Shanghai, China. Photo by Andy Feng via Shutterstock.

In just over a decade, China’s two major policy banks provided more financing for overseas coal-fired power plant expansion than any other public financier in the world economy.

In a new journal article published in the Journal of East Asian Studies, Bo Kong and Kevin P. Gallagher examine the political economy of Chinese overseas development finance for coal-fired power plants. Drawing on in-depth interviews and field work in China and host countries, analysis and compilation of data and analysis of literature, the authors present a structural analysis of what animates the globalization of Chinas coal industry, finding China’s overseas surge in public financing for coal-fired power plants is a function of a number of domestic push and foreign pull factors. Excess capacity, environmental regulation and structural change are push factors that converge with rising demand for energy, pockets of coal abundance and the lack of financing in Western capital markets for coal-fired power plants. Meanwhile, fragmentation across the Chinese system and the demand for coal outside China’s borders allows for a declining sector on the mainland to become a global Chinese powerhouse.

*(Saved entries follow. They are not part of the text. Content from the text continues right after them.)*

(** X25. [pull(arr, ...args)] compares the elements with the pieces of
    the text [args.toString().split(',')], so it only ever takes strings
    away: every element that is not a string stays, whatever the
    arguments (a number is not pulled by itself), and so does every string
    that holds a comma.  For one or more strings without commas it leaves
    [without(arr, ...args)], an array of arguments counting like its
    elements; with no arguments at all it takes the empty strings away. *)
Theorem pull_spec (arr : list value) (args : list item) :
  (forall v, In v (pull arr args) -> In v arr)
  /\ (forall v, In v arr -> (forall s, v = VStr s -> has_comma s = true) ->
                In v (pull arr args))
  /\ (forall strs, strs <> [] -> Forall (fun s => has_comma s = false) strs ->
        args = map (fun s => Atom (VStr s)) strs ->
        pull arr args = without arr (map VStr strs))
  /\ pull arr [Arr args] = pull arr args
  /\ pull arr [] = without arr [VStr ""].
Proof.
  split; [| split; [| split; [| split]]].
  - intros v H. unfold pull in H. apply filter_In in H. exact (proj1 H).
  - intros v Hin Hv. unfold pull. apply filter_In. split; [exact Hin |].
    apply negb_true_iff.
    destruct (includes (map VStr (split_comma (toString args))) v) eqn:E;
      [| reflexivity].
    apply includes_strings in E. destruct E as [s [-> Hs]].
    pose proof (proj1 (Forall_forall _ _) (split_comma_pieces (toString args)) s Hs) as Hfree.
    cbv beta in Hfree. rewrite (Hv s eq_refl) in Hfree. discriminate.
  - intros strs Hne Hall ->. unfold pull, without, toString.
    rewrite map_map.
    assert (E : map (fun s : string => item_to_string (Atom (VStr s))) strs = strs).
    { clear. induction strs as [| s strs IH]; [reflexivity |].
      cbn [map]. rewrite IH. reflexivity. }
    rewrite E, split_comma_join by assumption. reflexivity.
  - unfold pull, toString. cbn [map item_to_string join]. reflexivity.
  - reflexivity.
Qed.

Lemma pull_spec_witness :
  pull [VStr "a"; VStr "b"; VStr "c"; VStr "a"; VStr "b"; VStr "c"]
       [Atom (VStr "a"); Atom (VStr "c")] = [VStr "b"; VStr "b"]
  /\ In (VNum 1) (pull [VNum 1; VNum 2; VNum 3] [Atom (VNum 1)]).
Proof.
  split.
  - rewrite (proj1 (proj2 (proj2
              (pull_spec [VStr "a"; VStr "b"; VStr "c"; VStr "a"; VStr "b"; VStr "c"]
                         [Atom (VStr "a"); Atom (VStr "c")])))
              ["a"; "c"]%string).
    + reflexivity.
    + discriminate.
    + repeat constructor.
    + reflexivity.
  - apply (proj1 (proj2 (pull_spec [VNum 1; VNum 2; VNum 3] [Atom (VNum 1)]))).
    + left. reflexivity.
    + intros s H. discriminate H.
Defined.

(** The source's examples, and what happens to numbers: the number 1 is
    left alone while its text is pulled. *)
Example pull_examples :
  pull [VStr "a"; VStr "b"; VStr "c"; VStr "a"; VStr "b"; VStr "c"]
       [Arr [Atom (VStr "a"); Atom (VStr "c")]] = [VStr "b"; VStr "b"]
  /\ pull [VNum 1; VNum 2; VNum 3] [Atom (VNum 1); Atom (VNum 2)] =
     [VNum 1; VNum 2; VNum 3]
  /\ pull [VStr "1"; VNum 1; VStr "x"] [Atom (VNum 1)] = [VNum 1; VStr "x"]
  /\ pull [VStr "a,b"; VStr "a"; VStr "b"] [Atom (VStr "a,b")] = [VStr "a,b"].
Proof. repeat split. Qed.

End ArraysFacts.
(** * trod.types._impl: typed SQL expression and schema-definition nodes

    A shallow embedding of [src/trod/types/_impl.py] and the properties
    its specification states about it.

    Conventions of the embedding.
    - Python values are the inductive types [atom] (scalars, raw-SQL
      literals, callables) and [value] (atoms, sequences, nodes).
    - [Expression] objects are the only objects the module mutates after
      construction ([Expression.__sql__] assigns [self.rhs]); they live in
      a heap and are referred to by address.  [Field] objects are mutated
      once by [Table.__init__]; that constructor is modelled over a store
      of fields.
    - A raised exception is the [Raise] outcome of a computation in the
      monad [M]; the state reached before the exception is kept, as in
      Python.
    - Strings are ASCII. *)

From Stdlib Require Import ZArith NArith Lia Bool Ascii.
From Stdlib Require Import Floats.SpecFloat.
From Stdlib Require Import DecimalString.
From stdpp Require Import gmap strings list fin_maps.

Set Warnings "-register-all".

Open Scope Z_scope.

(* ===================================================================== *)
(** * Exceptions and the state-and-exception monad                        *)
(* ===================================================================== *)

(** The exception classes the module raises or lets through.  [OutOfFuel]
    is not a Python exception: it is the outcome of a rendering whose
    recursion budget was too small (see [ctx_sql]). *)
Inductive exn : Type :=
| TypeError (msg : string)
| ValueError (msg : string)
| AttributeError (msg : string)
| ProgrammingError (msg : string)
| NoColumnNameError
| NoPKError (msg : string)
| InvalidOperation
| Overflow
| OverflowError (msg : string)
| OutOfFuel.

Inductive result (A : Type) : Type :=
| Ok (a : A)
| Raise (e : exn).
Arguments Ok {A} a.
Arguments Raise {A} e.

Definition is_ok {A} (r : result A) : bool :=
  match r with Ok _ => true | Raise _ => false end.

Definition M (S A : Type) : Type := S -> S * result A.

Definition ret {S A} (a : A) : M S A := fun s => (s, Ok a).

Definition bind {S A B} (m : M S A) (k : A -> M S B) : M S B :=
  fun s => match m s with
           | (s', Ok a) => k a s'
           | (s', Raise e) => (s', Raise e)
           end.

Definition raise {S A} (e : exn) : M S A := fun s => (s, Raise e).
Definition get {S} : M S S := fun s => (s, Ok s).
Definition modify {S} (f : S -> S) : M S unit := fun s => (f s, Ok tt).
Definition lift {S A} (r : result A) : M S A := fun s => (s, r).

(** [finally m c] runs [c] after [m] whether [m] raised or not, then
    propagates the outcome of [m]: the [__exit__] of a [with] block. *)
Definition finally {S A} (m : M S A) (c : S -> S) : M S A :=
  fun s => let '(s', r) := m s in (c s', r).

Declare Scope py_scope.
Delimit Scope py_scope with py.
Notation "x <- c1 ;; c2" := (bind c1 (fun x => c2))
  (at level 100, c1 at next level, right associativity) : py_scope.
Notation "c1 ;; c2" := (bind c1 (fun _ => c2))
  (at level 100, right associativity) : py_scope.

(** Binding on plain results (no state). *)
Definition rbind {A B} (r : result A) (k : A -> result B) : result B :=
  match r with Ok a => k a | Raise e => Raise e end.
Notation "'let?' x := r 'in' k" := (rbind r (fun x => k))
  (at level 100, x name, r at next level, k at level 100).

(* ===================================================================== *)
(** * Host values                                                         *)
(* ===================================================================== *)

(** [decimal.Decimal]: sign, coefficient and exponent, or a special value. *)
Inductive pydecimal : Type :=
| DFin (neg : bool) (coeff : N) (exp : Z)
| DInf (neg : bool)
| DNaN (neg : bool) (signalling : bool) (diag : N).

Inductive rounding_mode : Type :=
| ROUND_DOWN | ROUND_HALF_UP | ROUND_HALF_EVEN | ROUND_CEILING
| ROUND_FLOOR | ROUND_UP | ROUND_HALF_DOWN | ROUND_05UP.

Record pydate := { year : Z; month : Z; day : Z }.
Record pytime := { hour : Z; minute : Z; second : Z; microsecond : Z }.

(** Scalars, and the two kinds of object a field default may also be: a
    raw-SQL literal ([SQL], a [Node]) and a callable. *)
Inductive atom : Type :=
| ANone
| ABool (b : bool)
| AInt (n : Z)
| AFloat (x : spec_float)
| AStr (s : string)
| ABytes (b : list Byte.byte)
| ADecimal (d : pydecimal)
| AUuid (int : N)
| ADate (d : pydate)
| ATime (t : pytime)
| ADateTime (d : pydate) (t : pytime)
| ATimedelta (microseconds : Z)
| ASql (sql : string)
| ACallable (name : string).

(** [bool(a)], as [if a:] and [not a] evaluate it. *)
Definition atom_truthy (a : atom) : bool :=
  match a with
  | ANone => false
  | ABool b => b
  | AInt n => negb (n =? 0)
  | AFloat x => match x with S754_zero _ => false | _ => true end
  | AStr s => negb (String.eqb s "")
  | ABytes b => match b with [] => false | _ => true end
  | ADecimal d => match d with DFin _ 0%N _ => false | _ => true end
  | AUuid _ => true
  | ADate _ => true
  | ATime _ => true
  | ADateTime _ _ => true
  | ATimedelta us => negb (us =? 0)
  | ASql _ => true
  | ACallable _ => true
  end.

(** [isinstance(a, int)]: [bool] is a subclass of [int]. *)
Definition isinstance_int (a : atom) : bool :=
  match a with AInt _ | ABool _ => true | _ => false end.
Definition isinstance_str (a : atom) : bool :=
  match a with AStr _ => true | _ => false end.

For many industries, such a convergence and the subsequent successful globalization of national firms could be seen as win winfor Chinese firms to export capabilities and for host country to gain access to technology and electricity. Given that the sector in question for this paper is coal however, the social costs of production and consumption jeopardize such benefits.

The journal article was published as part of a special issue of the Journal of East Asian Studies, Chinese Capital Goes Global: The Belt and Road Initiative and Beyond.’ The special issue is the result of a 2018 workshop co-organized by the Boston University Global Development Policy Center and the Pardee Center for the Study of the Longer Range Future, and includes articles by Min Ye and other Pardee School of Global Studies faculty.